Samuel Oppong

Personal information
- Date of birth: 12 May 1998 (age 28)
- Place of birth: Kumasi, Ghana
- Height: 1.66 m (5 ft 5 in)
- Position: Winger

Team information
- Current team: Wiener Sport-Club
- Number: 9

Youth career
- 2008–2009: Red Star Penzing
- 2009–2015: Rapid Wien

Senior career*
- Years: Team / Apps / (Gls)
- 2015–2018: Rapid Wien II / 1 / (0)
- 2016–2017: → Admira Wacker II (loan) / 19 / (2)
- 2017–2018: → Blau-Weiß Linz (loan) / 22 / (1)
- 2018–2019: Olympiakos Nicosia
- 2019–2020: Kapfenberger SV / 5 / (1)
- 2020: Rapid Wien II / 2 / (0)
- 2020–2022: FC Marchfeld / 8 / (5)
- 2022–2023: FCM Traiskirchen / 31 / (3)
- 2023: FC Mauerwerk / 14 / (2)
- 2024–2025: Wiener Sport-Club / 29 / (2)
- 2026–: Wiener Sport-Club / 8 / (1)

International career
- 2014: Austria U16 / 4 / (1)
- 2014–2015: Austria U17 / 9 / (0)
- 2016: Austria U18 / 2 / (0)

= Samuel Oppong (Austrian footballer) =

Footballer (born 1998)

Samuel Oppong (born 12 May 1998) is a footballer who plays as a forward for Wiener Sport-Club.

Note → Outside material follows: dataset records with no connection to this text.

(* ===== verification/GoBase64.v ===== *)
(** * [base64.RawURLEncoding]

    [EncodeToString] and [DecodeString] of the unpadded URL alphabet.  The decoder is the
    package's own, not strict: it skips carriage returns and line feeds anywhere, it does
    not look at the bits of the last character that no byte uses, and it refuses every
    other character, the padding character included. *)

From S2P Require Import Prelude GoStrings.

Local Open Scope string_scope.
Local Open Scope Z_scope.

(** The character of a six-bit value *)
Definition b64_char (n : Z) : ascii :=
  if n <? 26 then byte_of (65 + n)
  else if n <? 52 then byte_of (71 + n)
  else if n <? 62 then byte_of (n - 4)
  else if n =? 62 then "-"%char else "_"%char.

(** [decodeMap] *)
Definition b64_val (c : ascii) : option Z :=
  let b := byte_val c in
  if in_range 65 90 b then Some (b - 65)
  else if in_range 97 122 b then Some (b - 71)
  else if in_range 48 57 b then Some (b + 4)
  else if b =? 45 then Some 62
  else if b =? 95 then Some 63
  else None.

Fixpoint base64_encode (s : string) : string :=
  match s with
  | EmptyString => ""
  | String a EmptyString =>
      String (b64_char (byte_val a / 4)) (String (b64_char (byte_val a mod 4 * 16)) "")
  | String a (String b EmptyString) =>
      String (b64_char (byte_val a / 4))
        (String (b64_char (byte_val a mod 4 * 16 + byte_val b / 16))
          (String (b64_char (byte_val b mod 16 * 4)) ""))
  | String a (String b (String c s')) =>
      String (b64_char (byte_val a / 4))
        (String (b64_char (byte_val a mod 4 * 16 + byte_val b / 16))
          (String (b64_char (byte_val b mod 16 * 4 + byte_val c / 64))
            (String (b64_char (byte_val c mod 64)) (base64_encode s'))))
  end.

(** The six-bit values of the text, line breaks dropped *)
Fixpoint b64_values (s : string) : option (list Z) :=
  match s with
  | EmptyString => Some []
  | String c s' =>
      match b64_val c with
      | Some v => vs ← b64_values s'; Some (v :: vs)
      | None => if Ascii.eqb c LF || Ascii.eqb c CR then b64_values s' else None
      end
  end.

(** Quantum by quantum *)
Fixpoint b64_bytes (vs : list Z) : option string :=
  match vs with
  | [] => Some ""
  | [_] => None
  | [a; b] => Some (String (byte_of (a * 4 + b / 16)) "")
  | [a; b; c] => Some (String (byte_of (a * 4 + b / 16)) (String (byte_of (b mod 16 * 16 + c / 4)) ""))
  | a :: b :: c :: d :: vs' =>
      s ← b64_bytes vs';
      Some (String (byte_of (a * 4 + b / 16)) (String (byte_of (b mod 16 * 16 + c / 4))
        (String (byte_of (c mod 4 * 64 + d)) s)))
  end.

Definition base64_decode (s : string) : option string := vs ← b64_values s; b64_bytes vs.

Example base64_example : base64_encode "COH audit" = "Q09IIGF1ZGl0" /\ base64_decode "Q09IIGF1ZGl0" = Some "COH audit".
Proof. done. Qed.

(** ** Decoding what was encoded *)

Lemma b64_val_char n : 0 <= n < 64 -> b64_val (b64_char n) = Some n.
Proof.
  intros Hn.
  assert (H : forallb (fun k => bool_decide (b64_val (b64_char (Z.of_nat k)) = Some (Z.of_nat k))) (seq 0 64) = true)
    by (vm_compute; reflexivity).
  rewrite forallb_forall in H. specialize (H (Z.to_nat n)).
  rewrite in_seq in H. specialize (H ltac:(lia)). apply bool_decide_eq_true in H.
  by rewrite Z2Nat.id in H by lia.
Qed.

Lemma byte_val_bound c : 0 <= byte_val c < 256.
Proof. unfold byte_val. pose proof (N_ascii_bounded c). lia. Qed.

Lemma byte_of_byte_val z c : z = byte_val c -> byte_of z = c.
Proof.
  intros ->. unfold byte_of. pose proof (byte_val_bound c). rewrite Z.mod_small by lia.
  unfold byte_val. rewrite N2Z.id. apply ascii_N_embedding.
Qed.

Section triples.
Variable P : string -> Prop.
Hypothesis H0 : P "".
Hypothesis H1 : forall a, P (String a "").
Hypothesis H2 : forall a b, P (String a (String b "")).
Hypothesis H3 : forall a b c s, P s -> P (String a (String b (String c s))).

Fixpoint triple_ind (s : string) : P s :=
  match s with
  | EmptyString => H0
  | String a EmptyString => H1 a
  | String a (String b EmptyString) => H2 a b
  | String a (String b (String c s')) => H3 a b c s' (triple_ind s')
  end.
End triples.

Section round_trip.
#[local] Ltac Zify.zify_post_hook ::= Z.div_mod_to_equations.

Lemma b64_values_cons n s : 0 <= n < 64 ->
  b64_values (String (b64_char n) s) = (vs ← b64_values s; Some (n :: vs)).
Proof. intros Hn. cbn [b64_values]. by rewrite b64_val_char. Qed.

Lemma base64_round_trip s : base64_decode (base64_encode s) = Some s.
Proof.
  unfold base64_decode. induction s as [|a|a b|a b c s IH] using triple_ind; cbn [base64_encode]; [done|..];
    pose proof (byte_val_bound a); try pose proof (byte_val_bound b); try pose proof (byte_val_bound c);
    rewrite !b64_values_cons by lia.
  - cbn [b64_values mbind option_bind b64_bytes]. do 2 f_equal. apply byte_of_byte_val. lia.
  - cbn [b64_values mbind option_bind b64_bytes]. do 2 f_equal; [|f_equal]; apply byte_of_byte_val; lia.
  - destruct (b64_values (base64_encode s)) as [vs|]; [|done]. cbn in IH |- *. rewrite IH. cbn.
    f_equal. f_equal; [|f_equal; [|f_equal]]; apply byte_of_byte_val; lia.
Qed.
End round_trip.

(** ** What decodes is ASCII *)

Lemma b64_values_ascii s vs : b64_values s = Some vs -> str_forallb (byte_in 0 127) s = true.
Proof.
  revert vs. induction s as [|c s IH]; intros vs H; [done|]. cbn [b64_values] in H.
  cbn [str_forallb]. apply andb_true_iff.
  assert (byte_in 0 127 c = true /\ exists vs', b64_values s = Some vs') as [-> [vs' Hvs]].
  { unfold b64_val, byte_in, in_range in *.
    destruct (b64_values s) as [vs'|]; [split; [|eauto]|].
    - destruct (Ascii.eqb_spec c LF) as [->|]; [done|]. destruct (Ascii.eqb_spec c CR) as [->|]; [done|].
      cbn in H. repeat case_match; try done; bool_split; apply andb_true_iff; rewrite ?Z.leb_le in *; lia.
    - exfalso. repeat case_match; done. }
  split; [done|]. by eapply IH.
Qed.

Lemma base64_ascii s t : base64_decode s = Some t -> valid_string s = true.
Proof.
  unfold base64_decode. intros H. destruct (b64_values s) as [vs|] eqn:E; [|done].
  apply ascii_valid. by eapply b64_values_ascii.
Qed.

Lemma base64_encode_ascii s : valid_string (base64_encode s) = true.
Proof. eapply base64_ascii, base64_round_trip. Qed.

Lemma base64_no_padding s t : base64_decode s = Some t -> contains_any s ["="%char] = false.
Proof.
  unfold base64_decode. intros H. destruct (b64_values s) as [vs|] eqn:E; [|done]. clear H.
  unfold contains_any, str_existsb. apply negb_false_iff. revert vs E.
  induction s as [|c s IH]; intros vs E; [done|]. cbn [b64_values] in E. cbn [str_forallb].
  destruct (Ascii.eqb_spec c "=") as [->|Hc]; [done|]. apply andb_true_iff. split.
  - cbn. by apply Ascii.eqb_neq in Hc as ->.
  - destruct (b64_val c), (b64_values s) eqn:Es; cbn in E; try done; try (by eapply IH).
    by case_match.
Qed.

Born in Ghana, he has represented Austria internationally at youth levels U16 through U18.

==Club career==
Oppong made his Austrian Football First League debut for FC Blau-Weiß Linz on 11 August 2017 in a game against SV Ried.

In the summer 2020, Oppong moved to Austrian Regionalliga club FC Marchfeld Donauauen.